Data to process:
________________________

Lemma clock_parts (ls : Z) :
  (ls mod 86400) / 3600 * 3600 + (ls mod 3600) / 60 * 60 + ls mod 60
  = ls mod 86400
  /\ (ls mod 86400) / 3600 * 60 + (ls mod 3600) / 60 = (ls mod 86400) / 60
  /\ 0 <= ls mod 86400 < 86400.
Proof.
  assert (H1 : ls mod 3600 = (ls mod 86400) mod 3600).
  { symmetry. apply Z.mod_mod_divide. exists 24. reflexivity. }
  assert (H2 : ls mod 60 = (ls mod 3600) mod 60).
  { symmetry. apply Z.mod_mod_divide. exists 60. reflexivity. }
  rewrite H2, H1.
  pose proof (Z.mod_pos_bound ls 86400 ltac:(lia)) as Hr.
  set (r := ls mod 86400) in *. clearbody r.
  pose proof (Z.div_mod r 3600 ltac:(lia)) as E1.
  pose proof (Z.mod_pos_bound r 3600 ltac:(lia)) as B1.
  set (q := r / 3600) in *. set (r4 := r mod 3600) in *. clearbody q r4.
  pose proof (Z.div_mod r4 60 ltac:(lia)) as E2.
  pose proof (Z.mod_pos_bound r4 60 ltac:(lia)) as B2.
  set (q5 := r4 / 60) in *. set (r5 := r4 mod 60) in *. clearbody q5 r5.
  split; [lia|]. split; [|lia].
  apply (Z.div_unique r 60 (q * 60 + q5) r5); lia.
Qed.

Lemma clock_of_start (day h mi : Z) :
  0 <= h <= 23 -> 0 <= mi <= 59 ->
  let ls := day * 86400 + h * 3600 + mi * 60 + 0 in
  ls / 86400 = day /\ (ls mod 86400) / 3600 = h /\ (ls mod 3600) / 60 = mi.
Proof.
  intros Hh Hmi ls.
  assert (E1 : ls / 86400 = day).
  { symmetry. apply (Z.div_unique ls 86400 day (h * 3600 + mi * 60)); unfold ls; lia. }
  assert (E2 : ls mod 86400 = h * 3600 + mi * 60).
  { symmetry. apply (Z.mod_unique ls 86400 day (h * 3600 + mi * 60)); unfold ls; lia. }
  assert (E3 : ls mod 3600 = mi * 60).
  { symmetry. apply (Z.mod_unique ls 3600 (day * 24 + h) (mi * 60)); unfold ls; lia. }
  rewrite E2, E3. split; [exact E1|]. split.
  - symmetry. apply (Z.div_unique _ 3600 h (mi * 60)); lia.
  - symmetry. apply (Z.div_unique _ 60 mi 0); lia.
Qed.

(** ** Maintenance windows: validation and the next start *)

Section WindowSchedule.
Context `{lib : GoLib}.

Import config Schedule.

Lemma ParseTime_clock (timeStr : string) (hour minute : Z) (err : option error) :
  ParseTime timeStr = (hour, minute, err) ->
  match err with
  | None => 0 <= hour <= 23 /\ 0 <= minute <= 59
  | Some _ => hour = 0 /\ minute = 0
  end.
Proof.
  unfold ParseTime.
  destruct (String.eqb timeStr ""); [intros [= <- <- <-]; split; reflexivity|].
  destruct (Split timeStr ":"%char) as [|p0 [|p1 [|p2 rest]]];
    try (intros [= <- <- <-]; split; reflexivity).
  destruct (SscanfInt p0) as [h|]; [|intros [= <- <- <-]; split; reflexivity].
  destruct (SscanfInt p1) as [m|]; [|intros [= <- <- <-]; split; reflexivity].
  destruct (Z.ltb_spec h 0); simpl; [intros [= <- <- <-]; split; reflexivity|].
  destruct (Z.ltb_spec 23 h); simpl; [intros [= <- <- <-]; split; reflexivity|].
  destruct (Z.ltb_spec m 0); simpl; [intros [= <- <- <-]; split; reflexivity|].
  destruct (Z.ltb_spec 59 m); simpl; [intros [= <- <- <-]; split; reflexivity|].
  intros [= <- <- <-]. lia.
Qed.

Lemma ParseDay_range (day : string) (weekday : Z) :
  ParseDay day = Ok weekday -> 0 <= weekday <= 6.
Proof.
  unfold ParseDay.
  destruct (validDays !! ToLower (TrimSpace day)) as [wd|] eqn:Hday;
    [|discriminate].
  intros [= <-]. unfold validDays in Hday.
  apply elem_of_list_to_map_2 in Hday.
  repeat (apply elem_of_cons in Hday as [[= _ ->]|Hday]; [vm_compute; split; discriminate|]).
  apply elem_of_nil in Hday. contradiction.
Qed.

________________________

Try it:
Within the material above, transcribe exactly the lines that run from the line holding "set (r := ls mod 86400) in *. clearbody r." through the line holding "Lemma ParseTime_clock (timeStr".

Task answer:
  set (r := ls mod 86400) in *. clearbody r.
  pose proof (Z.div_mod r 3600 ltac:(lia)) as E1.
  pose proof (Z.mod_pos_bound r 3600 ltac:(lia)) as B1.
  set (q := r / 3600) in *. set (r4 := r mod 3600) in *. clearbody q r4.
  pose proof (Z.div_mod r4 60 ltac:(lia)) as E2.
  pose proof (Z.mod_pos_bound r4 60 ltac:(lia)) as B2.
  set (q5 := r4 / 60) in *. set (r5 := r4 mod 60) in *. clearbody q5 r5.
  split; [lia|]. split; [|lia].
  apply (Z.div_unique r 60 (q * 60 + q5) r5); lia.
Qed.

Lemma clock_of_start (day h mi : Z) :
  0 <= h <= 23 -> 0 <= mi <= 59 ->
  let ls := day * 86400 + h * 3600 + mi * 60 + 0 in
  ls / 86400 = day /\ (ls mod 86400) / 3600 = h /\ (ls mod 3600) / 60 = mi.
Proof.
  intros Hh Hmi ls.
  assert (E1 : ls / 86400 = day).
  { symmetry. apply (Z.div_unique ls 86400 day (h * 3600 + mi * 60)); unfold ls; lia. }
  assert (E2 : ls mod 86400 = h * 3600 + mi * 60).
  { symmetry. apply (Z.mod_unique ls 86400 day (h * 3600 + mi * 60)); unfold ls; lia. }
  assert (E3 : ls mod 3600 = mi * 60).
  { symmetry. apply (Z.mod_unique ls 3600 (day * 24 + h) (mi * 60)); unfold ls; lia. }
  rewrite E2, E3. split; [exact E1|]. split.
  - symmetry. apply (Z.div_unique _ 3600 h (mi * 60)); lia.
  - symmetry. apply (Z.div_unique _ 60 mi 0); lia.
Qed.

(** ** Maintenance windows: validation and the next start *)

Section WindowSchedule.
Context `{lib : GoLib}.

Import config Schedule.

Lemma ParseTime_clock (timeStr : string) (hour minute : Z) (err : option error) :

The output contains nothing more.